In Waltz, we will generally be moving backward off a TOE. In Foxtrot, we will often be moving backward from a flat foot (footwork of TOE HEEL and No Foot Rise).

Another difference is that Leaders are more likely to encounter certain actions, and Followers others. In fact, there are certain combinations of rise, footwork and direction that are unique to Leaders and a different set that are unique to Followers. (True for forward actions too, but less significant to the discussion.)

Let’s start with something that both Leader and Follower actually DO. The general motion is backward to continue to backward. The specific step Right Foot Side & Slightly Back with the next being Left Foot Back (Partner outside), and the previous step having a foot of TOE.

For Leaders this is the 4th step of a Progressive Chasse to Right. For Followers it is the 3rd step of an Outside Change, or the 6th step of the Basic Weave or Weave From PP in Waltz, as well as the 4th step of a Chasse from PP, the 3rd step of the Closed Telemark, the 4th step of the Turning Lock. As you can see, there are many examples for the Follower than the Leader. And those are just the ones from the basic syllabus.

When you consider steps other than Side & Slightly Back there are several similar actions which the Leader has in other figures (3rd step of Open Natural, 4th step of Back Lock, etc.) as well as many others for the Follower. So in general looking at Moving Backward to Continue Backward (next step back with partner outside) is a good place to start.

  • Stand high on the balls of both feet with the legs straight but not locked, and the heels well off the floor, and FACING CENTER OF HALL.
  • Place the edge of your RIGHT hand into the crease between your hip and the top of your RIGHT thigh, little finger touching the body.
  • Point the RIGHT foot side, toes still in contact with the floor, but do NOT allow your body weight to shift (either forward or backward.)
  • Slide the toes of the RIGHT foot slightly backward (approximately 1/2 the length of your own foot, weight still on the ball of the LEFT foot.
  • Several things need to happen at once:
    • Draw the edge of your RIGHT hand UP the crease
    • Toe in slightly on the RIGHT foot so that the HEEL of the RIGHT foot is moving to point toward Diagonal Wall (DW)
    • Transfer weight from the ball of your LEFT foot to the toes of your RIGHT foot
    • Bend your RIGHT knee
    • Raise your RIGHT hip slightly with the drawing motion of your hand
    • Rotate your center RIGHTWARD toward the toes of the RIGHT foot
    • Project the head weight forward, leftward and upward
    • As the weight transfers into the front of the RIGHT foot, allow the LEFT knee to bend
  • Transfer your hip weight back and forward between the two feet several times repeating the simultaneous group above until all the elements are synchronized.

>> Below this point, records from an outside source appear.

(** ** The step is linear *)

Lemma crc_step_eq c : crc_step c = Z.lxor (Z.shiftr c 1) (if Z.testbit c 0 then 0xEDB88320 else 0).
Proof.
  unfold crc_step. replace (Z.land c 1) with (Z.b2z (Z.testbit c 0)) by (change (Z.land c 1) with (Z.land c (Z.ones 1)); rewrite Z.land_ones, Z.bit0_mod by lia; done).
  destruct (Z.testbit c 0); cbn; [done|by rewrite Z.lxor_0_r].
Qed.
Lemma crc_step_lxor a b : crc_step (Z.lxor a b) = Z.lxor (crc_step a) (crc_step b).
Proof.
  rewrite !crc_step_eq, Z.shiftr_lxor, Z.lxor_spec. apply Z.bits_inj'. intros i Hi.
  destruct (Z.testbit a 0), (Z.testbit b 0); cbn [xorb]; rewrite !Z.lxor_spec, ?Z.bits_0;
    destruct (Z.testbit (Z.shiftr a 1) i), (Z.testbit (Z.shiftr b 1) i), (Z.testbit 0xEDB88320 i); done.
Qed.
Lemma crc_steps_lxor n a b : Nat.iter n crc_step (Z.lxor a b) = Z.lxor (Nat.iter n crc_step a) (Nat.iter n crc_step b).
Proof. induction n as [|n IH]; [done|]. simpl. by rewrite IH, crc_step_lxor. Qed.
Lemma crc_step_double a : crc_step (2 * a) = a.
Proof.
  rewrite crc_step_eq. replace (2 * a) with (Z.shiftl a 1) by (rewrite Z.shiftl_mul_pow2; lia).
  rewrite Z.shiftl_spec_low, Z.lxor_0_r, Z.shiftr_shiftl_l by lia. apply Z.shiftl_0_r.
Qed.
Lemma crc_steps_shift n a : Nat.iter n crc_step (Z.shiftl a (Z.of_nat n)) = a.
Proof.
  induction n as [|n IH] in a |- *; [apply Z.shiftl_0_r|]. rewrite Nat.iter_succ_r.
  replace (Z.shiftl a (Z.of_nat (S n))) with (2 * Z.shiftl a (Z.of_nat n)) by (rewrite !Z.shiftl_mul_pow2, Nat2Z.inj_succ, Z.pow_succ_r by lia; lia).
  by rewrite crc_step_double.
Qed.

(** Registers stay within 32 bits. *)
Definition word32 (c : Z) : Prop := 0 <= c < 2 ^ 32.
Lemma lxor_word a b : word32 a -> word32 b -> word32 (Z.lxor a b).
Proof.
  unfold word32. intros Ha Hb. assert (0 <= Z.lxor a b) by (apply Z.lxor_nonneg; lia).
  split; [done|]. destruct (Z.eq_dec (Z.lxor a b) 0) as [->|]; [done|]. apply Z.log2_lt_pow2; [lia|].
  eapply Z.le_lt_trans; [apply Z.log2_lxor; lia|]. apply Z.max_lub_lt.
  - destruct (Z.eq_dec a 0) as [->|]; [done|]. apply Z.log2_lt_pow2; lia.
  - destruct (Z.eq_dec b 0) as [->|]; [done|]. apply Z.log2_lt_pow2; lia.
Qed.
Lemma crc_step_word c : word32 c -> word32 (crc_step c).
Proof.
  intros Hc. rewrite crc_step_eq. apply lxor_word; [|unfold word32; destruct (Z.testbit c 0); lia].
  unfold word32 in *. rewrite Z.shiftr_div_pow2 by lia. zlia.
Qed.
Lemma crc_steps_word n c : word32 c -> word32 (Nat.iter n crc_step c).
Proof. intros Hc. induction n; [done|]. by apply crc_step_word. Qed.

(** ** Bit by bit *)

Definition message_bits (buf : list Z) : list bool := buf ≫= (fun b => Z.testbit b <$> seqZ 0 8).
(** One message bit enters the shift register. *)
Definition crc_feed (crc : Z) (bit : bool) : Z := crc_step (Z.lxor crc (Z.b2z bit)).

Lemma feed_bits n s b : 0 <= b < 2 ^ Z.of_nat n ->
  foldl crc_feed s (Z.testbit b <$> seqZ 0 (Z.of_nat n)) = Nat.iter n crc_step (Z.lxor s b).
Proof.
  induction n as [|n IH] in s, b |- *; intros Hb; [assert (b = 0) as -> by (change (2 ^ Z.of_nat 0) with 1 in Hb; lia); by rewrite Z.lxor_0_r|].
  rewrite seqZ_cons, Nat2Z.inj_succ by lia. replace (Z.pred (Z.succ (Z.of_nat n))) with (Z.of_nat n) by lia.
  rewrite fmap_cons. cbn [foldl]. rewrite <- (fmap_add_seqZ 1 0), <- list_fmap_compose.
  rewrite (list_fmap_ext _ (Z.testbit (Z.shiftr b 1)) (seqZ 0 (Z.of_nat n))).
  2:{ intros i x Hx. apply lookup_seqZ in Hx as [-> ?]. cbn. rewrite Z.shiftr_spec by lia. f_equal. lia. }
  rewrite IH, Nat.iter_succ_r.
  2:{ rewrite Z.shiftr_div_pow2 by lia. rewrite Nat2Z.inj_succ, Z.pow_succ_r in Hb by lia. split; [zlia|]. apply Z.div_lt_upper_bound; lia. }
  f_equal. unfold crc_feed. rewrite <- (crc_step_double (Z.shiftr b 1)) at 1. rewrite <- crc_step_lxor, Z.lxor_assoc. do 2 f_equal.
  apply Z.bits_inj'. intros i Hi. rewrite Z.lxor_spec. destruct (decide (i = 0)) as [->|].
  - by rewrite Z.testbit_even_0, xorb_false_r, Z.b2z_bit0.
  - assert (Z.testbit (Z.b2z (Z.testbit b 0)) i = false) as -> by (destruct (Z.testbit b 0); [apply (Z.bits_above_log2 1); cbn; lia|apply Z.bits_0]).
    replace i with (Z.succ (i - 1)) by lia. rewrite Z.testbit_even_succ, Z.shiftr_spec by lia. cbn [xorb]. f_equal.
Qed.

(** The table does eight steps at once. *)
Lemma table_step c b : word32 c -> 0 <= b < 256 ->
  exists t, InitTableCRC32 !! Z.to_nat (u8 (Z.land (Z.lxor c b) 0xFF)) = Some t /\
    Z.lxor (Z.shiftr c 8) t = Nat.iter 8 crc_step (Z.lxor c b).
Proof.
  intros Hc Hb. set (x := Z.lxor c b). assert (word32 x) as Hx by (apply lxor_word; unfold word32 in *; lia).
  change 0xFF with (Z.ones 8). rewrite Z.land_ones by lia. assert (0 <= x mod 2 ^ 8 < 256) as Hm by (apply Z.mod_pos_bound; lia).
  rewrite u8_small by lia. exists (Nat.iter 8 crc_step (x mod 2 ^ 8)). split.
  { unfold InitTableCRC32. rewrite list_lookup_fmap, (proj2 (lookup_seqZ 0 256 (Z.to_nat (x mod 2 ^ 8)) (x mod 2 ^ 8))) by lia. done. }
  assert (Z.shiftr c 8 = Nat.iter 8 crc_step (Z.shiftl (Z.shiftr x 8) (Z.of_nat 8))) as ->.
  { rewrite crc_steps_shift. unfold x. rewrite Z.shiftr_lxor, (Z.shiftr_div_pow2 b), (Z.div_small b) by lia. by rewrite Z.lxor_0_r. }
  rewrite <- crc_steps_lxor. f_equal. apply Z.bits_inj'. intros i Hi. rewrite Z.lxor_spec. destruct (Z.ltb_spec i 8).
  - rewrite Z.shiftl_spec_low, Z.mod_pow2_bits_low by lia. done.
  - rewrite Z.shiftl_spec_high, Z.shiftr_spec, Z.mod_pow2_bits_high by lia. rewrite xorb_false_r. f_equal. lia.
Qed.

Lemma crc_loop_bits buf c : word32 c -> Forall (fun b => 0 <= b < 256) buf ->
  crc_loop InitTableCRC32 c buf = Done (foldl crc_feed c (message_bits buf)) /\ word32 (foldl crc_feed c (message_bits buf)).
Proof.
  intros Hc H. induction H as [|b buf Hb _ IH] in c, Hc |- *; [done|]. cbn [crc_loop].
  destruct (table_step c b Hc Hb) as (t & -> & E). cbn [checked]. rewrite bind_Done, E.
  unfold message_bits in *. rewrite bind_cons, foldl_app. change 8 with (Z.of_nat 8). rewrite feed_bits by (simpl; lia). apply IH.
  apply crc_steps_word, lxor_word; unfold word32 in *; lia.
Qed.

(** ** The polynomial *)

(** Polynomials over two elements as integers, bit [i] the coefficient of x^i. *)
Definition CRC_POLYNOMIAL : Z := 0x104C11DB7.
Definition poly_times (q : list bool) : Z := foldl (fun a (b : bool) => Z.lxor (2 * a) (if b then CRC_POLYNOMIAL else 0)) 0 q.
Definition poly_of_bits (bits : list bool) : Z := foldl (fun a b => Z.lxor (2 * a) (Z.b2z b)) 0 bits.

Fixpoint gather (n : nat) (f : Z -> bool) : Z :=
  match n with O => 0 | S n' => Z.lor (Z.shiftl (Z.b2z (f (Z.of_nat n'))) (Z.of_nat n')) (gather n' f) end.
Lemma gather_bit n f i : 0 <= i -> Z.testbit (gather n f) i = (i <? Z.of_nat n) && f i.
Proof.
  intros Hi. induction n as [|n IH]; cbn [gather]; [rewrite Z.bits_0; by destruct (Z.ltb_spec i (Z.of_nat 0)); [lia|]|].
  rewrite Z.lor_spec, IH, Z.shiftl_spec by lia. destruct (Z.ltb_spec i (Z.of_nat n)), (Z.ltb_spec i (Z.of_nat (S n))); try lia; cbn [andb].
  - rewrite Z.testbit_neg_r by lia. done.
  - rewrite orb_false_r. assert (i = Z.of_nat n) as -> by lia. by rewrite Z.sub_diag, Z.b2z_bit0.
  - rewrite orb_false_r. destruct (f (Z.of_nat n)); [|apply Z.bits_0]. apply (Z.bits_above_log2 1); cbn; lia.
Qed.
(** The register read from the other end. *)
Definition reversed (s : Z) : Z := gather 32 (fun i => Z.testbit s (31 - i)).
Lemma word_high s i : word32 s -> 32 <= i -> Z.testbit s i = false.
Proof. intros [H0 H1] Hi. apply (testbit_above s 32); lia. Qed.
Lemma reversed_word s : word32 (reversed s).
Proof.
  assert (forall i, 32 <= i -> Z.testbit (reversed s) i = false) as H.
  { intros i Hi. unfold reversed. rewrite gather_bit by lia. by rewrite (proj2 (Z.ltb_ge i (Z.of_nat 32))) by lia. }
  assert (0 <= reversed s) as H0.
  { unfold reversed. generalize 32%nat as n. induction n; [done|]. cbn [gather]. apply Z.lor_nonneg. split; [|done].
    apply Z.shiftl_nonneg. by destruct (Z.testbit s _). }
  split; [done|]. apply nonneg_bits_bound; [lia|done|done].
Qed.

Lemma reversed_bit s i : 0 <= i < 32 -> Z.testbit (reversed s) i = Z.testbit s (31 - i).
Proof. intros Hi. unfold reversed. rewrite gather_bit by lia. by rewrite (proj2 (Z.ltb_lt i (Z.of_nat 32))) by lia. Qed.
Lemma reversed_twice s : word32 s -> reversed (reversed s) = s.
Proof.
  intros Hs. apply (bits_inj_below 32); [apply reversed_word|done|]. intros i Hi. rewrite !reversed_bit by lia. f_equal. lia.
Qed.
Lemma polynomial_bit i : 0 <= i < 32 -> Z.testbit CRC_POLYNOMIAL i = Z.testbit 0xEDB88320 (31 - i).
Proof.
  intros Hi. assert (forallb (fun i => eqb (Z.testbit CRC_POLYNOMIAL i) (Z.testbit 0xEDB88320 (31 - i))) (seqZ 0 32) = true) as H by reflexivity.
  rewrite forallb_forall in H. apply eqb_prop, H, list_elem_of_In, elem_of_seqZ. lia.
Qed.
Lemma b2z_bit b i : 0 < i -> Z.testbit (Z.b2z b) i = false.
Proof. intros Hi. destruct b; [apply (Z.bits_above_log2 1); cbn; lia|apply Z.bits_0]. Qed.
Lemma double_bit a i : Z.testbit (2 * a) i = if i <=? 0 then false else Z.testbit a (i - 1).
Proof.
  destruct (Z.leb_spec i 0).
  - destruct (decide (i = 0)) as [->|]; [apply Z.testbit_even_0|by rewrite Z.testbit_neg_r by lia].
  - replace i with (Z.succ (i - 1)) by lia. rewrite Z.testbit_even_succ by lia. f_equal. lia.
Qed.

(** A step of the register is a step of the long division. *)
Lemma feed_divides s b : word32 s ->
  reversed (crc_feed s b) =
    Z.lxor (Z.lxor (2 * reversed s) (Z.shiftl (Z.b2z b) 32)) (if xorb (Z.testbit s 0) b then CRC_POLYNOMIAL else 0).
Proof.
  intros Hs. apply Z.bits_inj'. intros i Hi. rewrite !Z.lxor_spec, double_bit, Z.shiftl_spec by lia.
  assert (Z.testbit (if xorb (Z.testbit s 0) b then CRC_POLYNOMIAL else 0) i = xorb (Z.testbit s 0) b && Z.testbit CRC_POLYNOMIAL i) as ->
    by (destruct (xorb _ _); [done|apply Z.bits_0]).
  destruct (Z.ltb_spec i 32) as [Hlt|Hge].
  - rewrite reversed_bit by lia. unfold crc_feed. rewrite crc_step_eq, Z.lxor_spec, Z.shiftr_spec, !Z.lxor_spec, Z.b2z_bit0, (b2z_bit b) by lia.
    rewrite (Z.testbit_neg_r _ (i - 32)) by lia. rewrite !xorb_false_r. f_equal.
    + destruct (Z.leb_spec i 0); [apply word_high; [done|lia]|]. rewrite reversed_bit by lia. f_equal. lia.
    + rewrite polynomial_bit by lia. destruct (xorb _ _); [done|apply Z.bits_0].
  - rewrite (word_high (reversed _) i (reversed_word _)) by lia. rewrite (proj2 (Z.leb_gt i 0)) by lia.
    destruct (decide (i = 32)) as [->|].
    + rewrite reversed_bit by lia. rewrite Z.b2z_bit0. change (Z.testbit CRC_POLYNOMIAL 32) with true. rewrite andb_true_r.
      by destruct (Z.testbit s _), b.
    + rewrite word_high, b2z_bit, (testbit_above CRC_POLYNOMIAL 33) by (apply reversed_word || (unfold CRC_POLYNOMIAL; lia)). by rewrite andb_false_r.
Qed.

Lemma feed_word s b : word32 s -> word32 (crc_feed s b).
Proof. intros H. apply crc_step_word, lxor_word; [done|]. unfold word32. destruct b; cbn; lia. Qed.

(** The division after any number of bits. *)
Lemma register_divides bits s : word32 s -> exists q,
  Z.lxor (Z.lxor (Z.shiftl (poly_of_bits bits) 32) (Z.shiftl (reversed s) (Z.of_nat (length bits)))) (reversed (foldl crc_feed s bits)) = poly_times q.
Proof.
  intros Hs. induction bits as [|b bits (q & IH)] using rev_ind.
  { exists []. cbn. by rewrite Z.shiftl_0_r, Z.lxor_nilpotent. }
  assert (word32 (foldl crc_feed s bits)) as Hw by (clear IH; induction bits using rev_ind; [done|rewrite foldl_app; by apply feed_word]).
  exists (q ++ [xorb (Z.testbit (foldl crc_feed s bits) 0) b]). unfold poly_times, poly_of_bits in *. rewrite !foldl_app. cbn [foldl].
  rewrite <- IH, feed_divides by done. rewrite length_app. cbn [length]. generalize (foldl crc_feed s bits) as r. intros r.
  generalize (if xorb (Z.testbit r 0) b then CRC_POLYNOMIAL else 0) as p. intros p.
  generalize (foldl (fun a b => Z.lxor (2 * a) (Z.b2z b)) 0 bits) as M. intros M.
  apply Z.bits_inj'. intros i Hi. rewrite !Z.lxor_spec, !double_bit, !Z.lxor_spec, !Z.shiftl_spec, !Z.lxor_spec, !double_bit by lia.
  replace (i - Z.of_nat (length bits + 1)) with (i - 1 - Z.of_nat (length bits)) by lia. replace (i - 32 - 1) with (i - 1 - 32) by lia.
  destruct (Z.leb_spec i 0).
  - rewrite (proj2 (Z.leb_le (i - 32) 0)) by lia. rewrite (Z.testbit_neg_r (reversed s)), (Z.testbit_neg_r (Z.b2z b)) by lia.
    by destruct (Z.testbit p i).
  - destruct (Z.leb_spec (i - 32) 0).
    + rewrite !Z.shiftl_spec, (Z.testbit_neg_r M) by lia.
      by destruct (Z.testbit (Z.b2z b) _), (Z.testbit (reversed s) _), (Z.testbit (reversed r) _), (Z.testbit p i).
    + rewrite !Z.shiftl_spec by lia.
      by destruct (Z.testbit M _), (Z.testbit (Z.b2z b) _), (Z.testbit (reversed s) _), (Z.testbit (reversed r) _), (Z.testbit p i).
Qed.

Remember, you are trying to create a position that will allow your partner to step FORWARD outside partner while you step BACK with your LEFT foot. The Outside Partner position requires that your center is 1/8 of a turn to the RIGHT of the alignment of your feet, so if the alignment of your RIGHT foot is BACKING DW, then your center needs to be FACING COH.

In addition to allow the space for both you and your partner to be able to move outside of each other your right hip needs to be higher than your left hip.